WHAT IS BEING ASKED:
Give back, word for word, the lines in the listing below from the one holding "(sel KERNEL_CODE_SEL = kernel_code" down to the one holding "intros Hb Hl Ha Hg Ht d g sel.", both ends included.

INFORMATION GIVEN:
(** The segment descriptors say what they are meant to: a code or data
    descriptor reads back as its base, limit, access byte and flags, and the TSS
    descriptor of a CPU as the address of its TSS, with the limit of 104 bytes;
    the selectors 0x08, 0x10, 0x1B, 0x23 and 0x28 that the kernel loads pick
    kernel code, kernel data, user code, user data and the TSS. *)
Theorem segment_descriptors base limit access gran a s :
  0 <= base < 2 ^ 32 -> 0 <= limit < 2 ^ 20 -> 0 <= access < 2 ^ 8 -> 0 <= gran < 2 ^ 4 -> 0 <= a_tss a < 2 ^ 64 ->
  let d := make_descriptor base limit access gran in
  let g := seg_gdt (init_tss_descriptor_for_slot a (mkSegments gdt_static s (0, 0))) in
  let sel x := default 0 (gdt_entries g !! Z.to_nat (x / 8)) in
  (desc_base d = base /\ desc_limit d = limit /\ desc_access d = access /\ desc_flags d = gran) /\
  (desc_base (tss_low g) + tss_high g * 2 ^ 32 = a_tss a /\ desc_limit (tss_low g) = SIZEOF_TSS - 1 /\ desc_access (tss_low g) = 0x89) /\
  (sel KERNEL_CODE_SEL = kernel_code gdt_static /\ sel KERNEL_DATA_SEL = kernel_data gdt_static /\ sel 0x1B = user_code gdt_static /\
   sel 0x23 = user_data gdt_static /\ sel TSS_SEL = tss_low g) /\
  desc_access (user_code gdt_static) = USER_CODE /\ desc_access (kernel_code gdt_static) = KERNEL_CODE.
Proof.
  intros Hb Hl Ha Hg Ht d g sel.
  assert ((tss_low g, tss_high g) = make_tss_descriptor (a_tss a) (SIZEOF_TSS - 1)) as E.
  { unfold g, init_tss_descriptor_for_slot. by destruct (make_tss_descriptor _ _). }
  rewrite make_tss_descriptor_sum in E by (done || (unfold SIZEOF_TSS; lia)). apply pair_equal_spec in E as [El Eh].
  split; [|split; [|split]].
  - unfold d. rewrite make_descriptor_sum by done. unfold desc_base, desc_limit, desc_access, desc_flags. split_and!; div_lia.
  - rewrite El, Eh. unfold desc_base, desc_limit, desc_access, SIZEOF_TSS. split_and!; div_lia.
  - unfold sel, g, init_tss_descriptor_for_slot. destruct (make_tss_descriptor _ _). by split_and!.
  - split; reflexivity.
Qed.

Lemma segment_descriptors_witness : desc_base (make_descriptor 0x12345678 0xABCDE 0x9A 0xA) = 0x12345678.
Proof. apply (segment_descriptors 0x12345678 0xABCDE 0x9A 0xA (mkSegAddrs 0xFFFF800000200000 0 0 0 0 0) (mkTss 0 0 0 0)); lia || (cbn; lia). Defined.

(** User code can use I/O ports it should not: the TSS keeps its map base at
    offset 98, so the word the processor takes as the base of the permission map
    is zero and the map is the TSS itself; the ports 0x60 to 0xDF fall on the
    unused stack pointers, which are zero, and are open to every program. *)
Theorem user_io_ports_open a s port :
  0x60 <= port <= 0xDF ->
  io_permitted (tss_bytes (seg_tss (init_tss_descriptor_for_slot a s))) (SIZEOF_TSS - 1) port = true.
Proof.
  intros Hp. unfold init_tss_descriptor_for_slot. destruct (make_tss_descriptor _ _) as [lo hi]. cbn [seg_tss].
  assert (forall t, forallb (io_permitted (tss_bytes t) (SIZEOF_TSS - 1)) (seqZ 0x60 128) = true) as H by by intros [].
  specialize (H (mkTss (wrap 64 (HIGHER_HALF + wrap 64 (a_dummy a + 4096))) (ist_top (a_ist1 a)) (ist_top (a_ist2 a)) (ist_top (a_ist3 a)))).
  rewrite forallb_forall in H. apply H. apply list_elem_of_In, elem_of_seqZ. lia.
Qed.

(** The keyboard controller, which can reset the machine. *)
Lemma user_io_ports_open_witness :
  io_permitted (tss_bytes (seg_tss (init_tss_descriptor_for_slot (mkSegAddrs 0 0 0 0 0 0) (mkSegments gdt_static (mkTss 0 0 0 0) (0, 0))))) 103 0x64 = true.
Proof. apply (user_io_ports_open (mkSegAddrs 0 0 0 0 0 0) (mkSegments gdt_static (mkTss 0 0 0 0) (0, 0)) 0x64). lia. Defined.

ANSWER TO THE EXERCISE:
  (sel KERNEL_CODE_SEL = kernel_code gdt_static /\ sel KERNEL_DATA_SEL = kernel_data gdt_static /\ sel 0x1B = user_code gdt_static /\
   sel 0x23 = user_data gdt_static /\ sel TSS_SEL = tss_low g) /\
  desc_access (user_code gdt_static) = USER_CODE /\ desc_access (kernel_code gdt_static) = KERNEL_CODE.
Proof.
  intros Hb Hl Ha Hg Ht d g sel.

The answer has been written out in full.